In February 2009, the FDA halted reviews of all Ranbaxy drug applications after finding that its manufacturing plant in Paonta Sahib frequently falsified data in approved and pending drug applications. When Ranbaxy sought approval of its Batamandi plant only 2.5 mi away from the Paonta Sahib plant the prior year, FDA investigators proved that the company was merely pretending that products developed in Paonta Sahib were produced at this cleaner facility.

On 8 February 2012, three batches of the proton-pump inhibitor pantoprazole were recalled in the Netherlands due to the presence of impurities. On 9 November 2012, Ranbaxy halted production and recalled 41 lots of atorvastatin due to glass particles being found in some bottles. Also in 2012, an apparent dosage mistake was reported in which 20 mg tablets were found in a bottle of atorvastatin labeled as containing 10 mg tablets; this led in 2014 to the voluntary recall in the United States of some 64,000 bottles.

In May 2013, Ranbaxy pleaded guilty and paid $500 million in fines, for felony charges relating to the manufacture and distribution of certain adulterated drugs made at two of Ranbaxy's manufacturing facilities in India, and misrepresenting clinical generic drug data.

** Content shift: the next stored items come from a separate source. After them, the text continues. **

Lemma figures_stay_in_bounds_witness :
  fg_Score (aw_Figures WeekDemo.the_week) = 57 /\ 0 <= fg_Score (aw_Figures WeekDemo.the_week) <= 100.
Proof.
  split; [vm_compute; reflexivity|].
  apply (figures_stay_in_bounds UTC WeekDemo.friday 1%N WeekDemo.monday [] WeekDemo.the_week WeekDemo.rows).
  - intros s [= <-]. apply WeekDemo.full_days.
  - intros fb Hin. assert (E : focus_of_week WeekDemo.friday 1%N WeekDemo.monday = t_focus WeekDemo.tables) by (vm_compute; reflexivity).
    rewrite E in Hin. apply list_elem_of_singleton in Hin as ->. vm_compute. discriminate.
  - intros o Hin. assert (E : habitOccurrencesForWeek WeekDemo.friday 1%N WeekDemo.monday (AddDate WeekDemo.monday 0 0 7) =
      map scanOccurrence [WeekDemo.walk_on 7 "completed" ""; WeekDemo.walk_on 8 "skipped" "w"]) by (vm_compute; reflexivity).
    rewrite E in Hin. apply elem_of_cons in Hin as [-> |Hin]; [vm_compute; discriminate|].
    apply list_elem_of_singleton in Hin as ->. vm_compute. discriminate.
  - vm_compute. reflexivity.
Defined.

Lemma top_titles_exact_witness :
  map tt_Title (fg_Titles (aw_Figures WeekDemo.the_week)) = ["Review"; "Stand-up"] /\
  NoDup (map tt_Title (fg_Titles (aw_Figures WeekDemo.the_week))).
Proof.
  split; [vm_compute; reflexivity|].
  apply (top_titles_exact UTC WeekDemo.friday 1%N WeekDemo.monday [] WeekDemo.the_week WeekDemo.rows WeekDemo.events);
    [apply WeekDemo.sorts|reflexivity|reflexivity|vm_compute; reflexivity].
Defined.

(** The calendar is emptied: the row is served on Saturday at noon, and no
    longer a minute later. *)
Lemma week_is_computed_once_a_day_witness :
  let later h m := WeekDemo.env (WeekDemo.at_ 11 h m) [] [] in
  ComputeWeek UTC (later 11 59) 1%N (WeekDemo.at_ 11 0 0) WeekDemo.rows = (Ok (Some WeekDemo.the_week), WeekDemo.rows) /\
  ComputeWeek UTC (later 12 0) 1%N (WeekDemo.at_ 11 0 0) WeekDemo.rows = ForceCompute UTC (later 12 0) 1%N (WeekDemo.at_ 11 0 0) WeekDemo.rows.
Proof.
  assert (E : ComputeWeek UTC WeekDemo.friday 1%N (WeekDemo.at_ 10 0 0) [] = (Ok (Some WeekDemo.the_week), WeekDemo.rows)) by (vm_compute; reflexivity).
  split.
  - eapply (week_is_computed_once_a_day UTC WeekDemo.friday 1%N _ _ _ _ E); [reflexivity|reflexivity|vm_compute; reflexivity|vm_compute; reflexivity].
  - eapply (week_is_computed_once_a_day UTC WeekDemo.friday 1%N _ _ _ _ E); [reflexivity|reflexivity|vm_compute; reflexivity|vm_compute; discriminate].
Defined.

Lemma weeks_start_on_monday_witness :
  weekStartFor (WeekDemo.at_ 12 23 0) = WeekDemo.at_ 6 0 0 /\ WeekdayOf (weekStartFor (WeekDemo.at_ 12 23 0)) = 1.
Proof.
  split; [vm_compute; reflexivity|].
  apply (weeks_start_on_monday (WeekDemo.at_ 12 23 0)); [apply UTC_steps_back|apply UTC_midnights].
Defined.

Lemma meetings_add_up_to_the_figures_witness :
  exists l, WeekMeetings UTC WeekDemo.friday 1%N (WeekDemo.at_ 10 0 0) = Ok l /\ map wm_Minutes l = [60; 15; 15] /\
    total (map wm_Minutes l) = fg_Meeting (aw_Figures WeekDemo.the_week).
Proof.
  set (r := WeekMeetings UTC WeekDemo.friday 1%N (WeekDemo.at_ 10 0 0)).
  assert (E : exists l, r = Ok l /\ map wm_Minutes l = [60; 15; 15]) by (vm_compute; eexists; split; reflexivity).
  destruct E as (l & E & Hm). exists l. split; [exact E|]. split; [exact Hm|].
  eapply (meetings_add_up_to_the_figures UTC WeekDemo.friday 1%N (WeekDemo.at_ 10 0 0) [] WeekDemo.the_week WeekDemo.rows WeekDemo.events l);
    [apply WeekDemo.sorts|reflexivity| |vm_compute; reflexivity|exact E].
  apply Forall_forall. unfold WeekDemo.events. repeat apply Forall_cons_2; [..|apply Forall_nil_2];
    intros _; eexists; eexists; (split; [vm_compute; reflexivity|]); split_and!; vm_compute; (reflexivity || discriminate).
Defined.

Lemma week_answers_its_monday_witness :
  exists r l, week UTC WeekDemo.friday 1%N "2025-01-10" [] = (WeekShown r l, WeekDemo.rows) /\
    ws_WeekStart r = FormatDateOnly (weekStartFor (WeekDemo.at_ 10 0 0)) /\ FormatDateOnly (weekStartFor (WeekDemo.at_ 10 0 0)) = "2025-01-06".
Proof.
  assert (E : exists r l, week UTC WeekDemo.friday 1%N "2025-01-10" [] = (WeekShown r l, WeekDemo.rows)) by (vm_compute; eexists; eexists; reflexivity).
  destruct E as (r & l & E). exists r, l. split; [exact E|]. split; [|vm_compute; reflexivity].
  exact (proj1 (week_answers_its_monday UTC WeekDemo.friday 1%N "2025-01-10" [] _ _ (WeekDemo.dates _ _ _) E)).
Defined.
(* ===== verification/MeetingBriefs.v ===== *)
(** * Slack, Notion and meeting briefs

    [storage/integrations.go], [api/handlers_integrations.go]: the connections
    to Slack and Notion with their sealed tokens; [storage/meeting_briefs.go],
    [engine/meeting_brief_service.go], [api/handlers_meeting_briefs.go]: the
    brief of a meeting, from what Slack and Notion find and what the language
    model of [AIDecision] writes.  The answers of Slack and of Notion are
    parameters; the model is asked through [Destinations]. *)

From S2P Require Import Prelude GoInt GoTime GoText GoEncoding GoURL SecretBox SecretStore AdminStore Destinations OrgAI AISettings AIDecision Calendar ManagerEngine ManagerHandlers LinkStore.

#[local] Open Scope string_scope.
#[local] Open Scope list_scope.
#[local] Open Scope Z_scope.

(** ** Cutting a text *)

(** [if len([]rune(s)) > n { s = string([]rune(s)[:n]) + more }]. *)
Definition truncate (n : nat) (more s : string) : string :=
  if (n <? length (runes s))%nat then sconcat (take n (runes s)) +:+ more else s.

(** ** Tables *)

(** A row of [workspace_connections], its tokens as stored. *)
Record ConnectionRow := {
  cn_ID : uuid; cn_User : uuid; cn_Provider : string; cn_Access : string; cn_Bot : string; cn_WorkspaceID : string;
  cn_WorkspaceName : string; cn_Scopes : list string; cn_ConnectedAt : time; cn_ExpiresAt : option time }.

(** A connection as it is read. *)
Record WorkspaceConnection := {
  wc_UserID : uuid; wc_Provider : string; wc_AccessToken : string; wc_BotToken : string; wc_WorkspaceID : string;
  wc_WorkspaceName : string; wc_Scopes : list string; wc_ConnectedAt : time; wc_ExpiresAt : option time;
  wc_TokenErr : option DecryptError }.
Lemma sent_row_insert env r t k : rv_fails env RCRecord = false ->
  sent_row (insertRecapSend env r t) k
  = if decide (k = (sd_User r, sd_Date r)) then String.eqb (sd_Status r) "sent" else sent_row t k.
Proof.
  intros Hf. unfold insertRecapSend, sent_row. rewrite Hf. cbn [on_sends rt_sends]. destruct k as [u d].
  assert (U : forall l, existsb (fun x => send_of u d x && String.eqb (sd_Status x) "sent") (upsert (send_of (sd_User r) (sd_Date r)) (fun _ => r) r l) = true
    <-> exists x, (x = r \/ x ∈ l /\ send_of (sd_User r) (sd_Date r) x = false) /\ send_of u d x = true /\ String.eqb (sd_Status x) "sent" = true).
  { intros l. rewrite existsb_elem. unfold upsert. destruct (existsb _ l) eqn:E.
    - split.
      + intros (y & (x & -> & Hx)%list_elem_of_fmap & Hy). apply andb_true_iff in Hy. destruct (send_of (sd_User r) _ x) eqn:Ex.
        * exists r. split; [by left|done].
        * exists x. split; [by right|done].
      + intros (x & [->|[Hx Hp]] & H1 & H2).
        * apply existsb_elem in E as (y & Hy & Hp). exists r. split; [|by rewrite H1, H2]. apply list_elem_of_fmap. exists y. by rewrite Hp.
        * exists x. split; [|by rewrite H1, H2]. apply list_elem_of_fmap. exists x. by rewrite Hp.
    - rewrite existsb_elem_false in E. split.
      + intros (x & [Hx| ->%list_elem_of_singleton]%elem_of_app & Hy%andb_true_iff); exists x || exists r; (split; [|done]); [right|by left]. split; [done|by apply E].
      + intros (x & [->|[Hx _]] & H1 & H2); [exists r|exists x]; (split; [|by rewrite H1, H2]); apply elem_of_app; [right; by left|by left]. }
  apply eq_true_iff_eq. rewrite U. destruct (decide _) as [[= -> ->]|Hne].
  - split.
    + intros (x & [->|[_ Hp]] & H1 & H2); [done|congruence].
    + intros H. exists r. split; [by left|]. split; [by apply send_of_key|done].
  - rewrite existsb_elem. split.
    + intros (x & [->|[Hx _]] & H1 & H2); [apply send_of_key in H1; congruence|]. exists x. split; [done|]. cbn. by rewrite H1, H2.
    + intros (x & Hx & [H1 H2]%andb_true_iff). exists x. split; [|done]. right. split; [done|]. apply not_true_iff_false.
      cbn in H1. rewrite send_of_key in H1 |- *. congruence.
Qed.

Section Sequences.
Context {V : Vault}.

(** The day a run counts to. *)
Definition today_of (env : RecapEnv) (user : uuid) (t : RecapTables) : Z :=
  day_number (day_start (In (rv_now env 0) (recapLocation env (fst (GetOrCreateSettings user t))))).

(** The recaps Slack took in a sequence of runs, each with its user and its day. *)
Fixpoint deliveries (runs : list (RecapEnv * uuid * string)) (t : RecapTables) : list (uuid * Z) :=
  match runs with
  | [] => []
  | (env, user, name) :: r =>
      let '(out, t') := RunForUser env user name t in
      (match out with Some (_, Ok _) => [(user, today_of env user t)] | _ => [] end) ++ deliveries r t'
  end.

Ranbaxy pleaded guilty to three felony violations of the Federal Food, Drug, and Cosmetic Act of 1938 and another four felony counts of knowingly making false statements to the FDA. Included in the adulterated products were antiretroviral (ARV) drugs destined for treatment of HIV/AIDS in Africa.

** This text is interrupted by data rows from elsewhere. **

Lemma uwrap_ok z : is_usize z → uwrap z = Ok z.
Proof. unfold is_usize, uwrap. intros ?. zcases. done. Qed.

Lemma uadd_ok a b : is_usize (a + b) → uadd a b = Ok (a + b).
Proof. apply uwrap_ok. Qed.

Lemma usub_ok a b : is_usize (a - b) → usub a b = Ok (a - b).
Proof. apply uwrap_ok. Qed.

Lemma umul_ok a b : is_usize (a * b) → umul a b = Ok (a * b).
Proof. apply uwrap_ok. Qed.

Lemma iwrap_ok z : isize_min ≤ z ≤ isize_max → iwrap z = Ok z.
Proof. unfold iwrap. intros ?. zcases. done. Qed.

Lemma iadd_ok a b : isize_min ≤ a + b ≤ isize_max → iadd a b = Ok (a + b).
Proof. apply iwrap_ok. Qed.

Lemma isub_ok a b : isize_min ≤ a - b ≤ isize_max → isub a b = Ok (a - b).
Proof. apply iwrap_ok. Qed.

Lemma u16sub_ok a b : 0 ≤ a - b < 65536 → u16sub a b = Ok (a - b).
Proof. unfold u16sub. intros ?. zcases. done. Qed.

(** Whatever the profile, a value that [uwrap] returns is a [usize]. *)
Lemma uwrap_range z r : uwrap z = Ok r → is_usize r.
Proof.
  pose proof (Z.mod_pos_bound z two64 ltac:(done)) as Hm.
  unfold uwrap. intros Hw. zcases; simplify_eq; unfold_usize; lia.
Qed.

End arith_lemmas.

Lemma udiv_ok a b : b ≠ 0 → udiv a b = Ok (a / b).
Proof. unfold udiv. intros. by zcases. Qed.
Lemma urem_ok a b : b ≠ 0 → urem a b = Ok (a mod b).
Proof. unfold urem. intros. by zcases. Qed.

Lemma as_isize_small z : 0 ≤ z < two63 → as_isize z = z.
Proof. unfold as_isize. intros. by zcases. Qed.
Lemma as_usize_small z : is_usize z → as_usize z = z.
Proof. unfold as_usize. intros. apply Z.mod_small. unfold_usize. lia. Qed.

Lemma as_u16_small z : is_u16 z → as_u16 z = z.
Proof. apply Z.mod_small. Qed.

#[export] Hint Rewrite @uadd_ok @usub_ok @umul_ok @u16sub_ok @iadd_ok @isub_ok udiv_ok urem_ok
  as_isize_small as_usize_small as_u16_small using (unfold_usize; lia) : tofu_arith.

(** Discharge checked arithmetic whose operands are known to be in range. *)
Ltac arith_ok := autorewrite with tofu_arith.

(** *** Lists *)

Lemma zlen_nonneg {A} (l : list A) : 0 ≤ zlen l.
Proof. unfold zlen. lia. Qed.
Lemma zlen_nil {A} : zlen (@nil A) = 0.
Proof. done. Qed.
Lemma zlen_cons {A} (x : A) l : zlen (x :: l) = 1 + zlen l.
Proof. unfold zlen. simpl. lia. Qed.
Lemma zlen_app {A} (l1 l2 : list A) : zlen (l1 ++ l2) = zlen l1 + zlen l2.
Proof. unfold zlen. rewrite length_app. lia. Qed.
Lemma zlen_snoc {A} (l : list A) x : zlen (l ++ [x]) = zlen l + 1.
Proof. unfold zlen. rewrite length_app. simpl. lia. Qed.
Lemma zlen_0 {A} (l : list A) : zlen l = 0 ↔ l = [].
Proof. unfold zlen. destruct l; simpl; split; intros; done || lia. Qed.
Lemma zlen_fmap {A B} (f : A → B) l : zlen (f <$> l) = zlen l.
Proof. unfold zlen. by rewrite length_fmap. Qed.
Lemma zlen_insert {A} i (x : A) l : zlen (<[i:=x]> l) = zlen l.
Proof. unfold zlen. by rewrite length_insert. Qed.
Lemma zlen_ztake {A} n (l : list A) : zlen (ztake n l) = Z.max 0 (Z.min n (zlen l)).
Proof. unfold zlen, ztake. rewrite length_take. lia. Qed.
Lemma zlen_zdrop {A} n (l : list A) : zlen (zdrop n l) = Z.max 0 (zlen l - Z.max 0 n).
Proof. unfold zlen, zdrop. rewrite length_drop. lia. Qed.
Lemma zlen_zslice {A} s e (l : list A) : 0 ≤ s →
  zlen (zslice s e l) = Z.max 0 (Z.min e (zlen l) - s).
Proof. intros. unfold zslice. rewrite zlen_ztake, zlen_zdrop. lia. Qed.

#[export] Hint Rewrite @zlen_nil @zlen_cons @zlen_app @zlen_fmap @zlen_insert
  @zlen_ztake @zlen_zdrop : zlen.
#[export] Hint Rewrite @zlen_zslice using lia : zlen.
#[export] Hint Resolve zlen_nonneg : tofu.

Lemma ztake_le0 {A} n (l : list A) : n ≤ 0 → ztake n l = [].
Proof. intros. unfold ztake. by replace (Z.to_nat n) with 0%nat by lia. Qed.
Lemma zdrop_le0 {A} n (l : list A) : n ≤ 0 → zdrop n l = l.
Proof. intros. unfold zdrop. by replace (Z.to_nat n) with 0%nat by lia. Qed.
Lemma ztake_ge {A} n (l : list A) : zlen l ≤ n → ztake n l = l.
Proof. unfold zlen, ztake. intros. apply take_ge. lia. Qed.
Lemma zdrop_ge {A} n (l : list A) : zlen l ≤ n → zdrop n l = [].
Proof. unfold zlen, zdrop. intros. apply drop_ge. lia. Qed.
Lemma ztake_zdrop {A} n (l : list A) : ztake n l ++ zdrop n l = l.
Proof. apply take_drop. Qed.
Lemma ztake_app {A} n (l1 l2 : list A) :
  ztake n (l1 ++ l2) = ztake n l1 ++ ztake (n - zlen l1) l2.
Proof. unfold ztake, zlen. rewrite take_app. do 2 f_equal. lia. Qed.
Lemma zdrop_app {A} n (l1 l2 : list A) :
  zdrop n (l1 ++ l2) = zdrop n l1 ++ zdrop (n - zlen l1) l2.
Proof. unfold zdrop, zlen. rewrite drop_app. do 2 f_equal. lia. Qed.

Lemma zslice_nil {A} s e (l : list A) : e ≤ s → zslice s e l = [].
Proof. intros. unfold zslice. apply ztake_le0. lia. Qed.
Lemma zslice_ge {A} s e (l : list A) : zlen l ≤ s → zslice s e l = [].
Proof. intros. unfold zslice. rewrite zdrop_ge by done. apply take_nil. Qed.
Lemma zslice_full {A} e (l : list A) : zlen l ≤ e → zslice 0 e l = l.
Proof. intros. unfold zslice. rewrite zdrop_le0 by lia. apply ztake_ge. lia. Qed.
Lemma zslice_to_end {A} s e (l : list A) : zlen l ≤ e → 0 ≤ s → zslice s e l = zdrop s l.
Proof.
  intros. unfold zslice. destruct (Z.le_ge_cases s (zlen l)).
  - apply ztake_ge. rewrite zlen_zdrop. lia.
  - rewrite zdrop_ge by lia. unfold ztake. apply take_nil.
Qed.
Lemma zslice_clamp {A} s e (l : list A) : 0 ≤ s →
  zslice s e l = zslice s (Z.min e (zlen l)) l.
Proof.
  intros. destruct (Z.le_ge_cases e (zlen l)); [by rewrite Z.min_l|].
  rewrite Z.min_r, !zslice_to_end by lia. done.
Qed.
Lemma ztake_zslice {A} n (l : list A) : ztake n l = zslice 0 n l.
Proof. unfold zslice. by rewrite zdrop_le0, Z.sub_0_r. Qed.

Lemma zslice_app_split {A} s m e (l : list A) : 0 ≤ s ≤ m → m ≤ e →
  zslice s e l = zslice s m l ++ zslice m e l.
Proof.
  intros ??. unfold zslice, ztake, zdrop.
  replace (Z.to_nat (e - s)) with (Z.to_nat (m - s) + Z.to_nat (e - m))%nat by lia.
  rewrite <-take_take_drop, drop_drop. do 3 f_equal. lia.
Qed.

Lemma zslice_zdrop {A} s m (l : list A) : 0 ≤ s ≤ m →
  zdrop s l = zslice s m l ++ zdrop m l.
Proof.
  intros ?. unfold zslice, ztake, zdrop.
  rewrite <-(take_drop (Z.to_nat (m - s)) (drop (Z.to_nat s) l)) at 1.
  f_equal. rewrite drop_drop. f_equal. lia.
Qed.

Lemma zslice_app_r {A} s e (l1 l2 : list A) : zlen l1 ≤ s →
  zslice s e (l1 ++ l2) = zslice (s - zlen l1) (e - zlen l1) l2.
Proof.
  intros. unfold zslice. rewrite zdrop_app, (zdrop_ge s l1) by done. simpl. f_equal. lia.
Qed.

Lemma zslice_app_l {A} s e (l1 l2 : list A) : 0 ≤ s → e ≤ zlen l1 →
  zslice s e (l1 ++ l2) = zslice s e l1.
Proof.
  intros. destruct (Z.le_gt_cases e s); [by rewrite !zslice_nil by lia|].
  unfold zslice. rewrite zdrop_app, ztake_app, zlen_zdrop.
  rewrite (ztake_le0 _ (zdrop _ l2)) by lia. apply app_nil_r.
Qed.

Lemma zlookup_Some {A} (l : list A) i x :
  zlookup l i = Some x → 0 ≤ i < zlen l ∧ l !! Z.to_nat i = Some x.
Proof.
  unfold zlookup, zlen. intros Hl. zcases; [done|]. split; [|done].
  apply lookup_lt_Some in Hl. lia.
Qed.

Lemma zlookup_lt {A} (l : list A) i : 0 ≤ i < zlen l → ∃ x, zlookup l i = Some x.
Proof.
  unfold zlookup, zlen. intros ?. zcases.
  destruct (lookup_lt_is_Some_2 l (Z.to_nat i)); [lia|eauto].
Qed.

Lemma vec_index_Ok {A} (l : list A) i x : vec_index l i = Ok x ↔ zlookup l i = Some x.
Proof. unfold vec_index. destruct (zlookup l i); naive_solver. Qed.

Lemma slice_range_ok {A} (l : list A) s e :
  0 ≤ s ≤ e → e ≤ zlen l → slice_range l s e = Ok (zslice s e l).
Proof. intros. unfold slice_range. by zcases. Qed.

Lemma last_snoc_removelast {A} (l : list A) x : last l = Some x → l = removelast l ++ [x].
Proof.
  intros Hl. destruct l as [|y l _] using rev_ind; [done|].
  rewrite last_snoc in Hl. simplify_eq. by rewrite removelast_last.
Qed.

In September 2013, further problems were reported, including apparent human hair in a tablet, oil spots on other tablets, toilet facilities without running water, and a failure to instruct employees to wash their hands after using the toilet. Ranbaxy was prohibited from manufacturing FDA-regulated drugs at the Mohali facility until it complied with United States drug manufacturing requirements.

In 2014, the FDA notified Ranbaxy Laboratories, that it was prohibited from manufacturing and distributing active pharmaceutical ingredients (APIs) from its facility in Toansa, India, for FDA-regulated drug products. The FDA's inspection of the Toansa facility, which concluded on 11 January 2014, identified significant cGMP violations. These included Toansa staff retesting raw materials, intermediate drug products, and finished API after those items failed analytical testing and specifications, in order to produce acceptable findings, and subsequently not reporting or investigating these failures.

In 2019, investigative journalist Katherine Eban published Bottle of Lies, an in-depth investigation of generic drug manufactures. Aside from recounting the Ranbaxy scandals described above, Eban noted that FDA leaders suppressed internal awareness of Ranbaxy's fraud to maintain the supply of cheap generic drugs.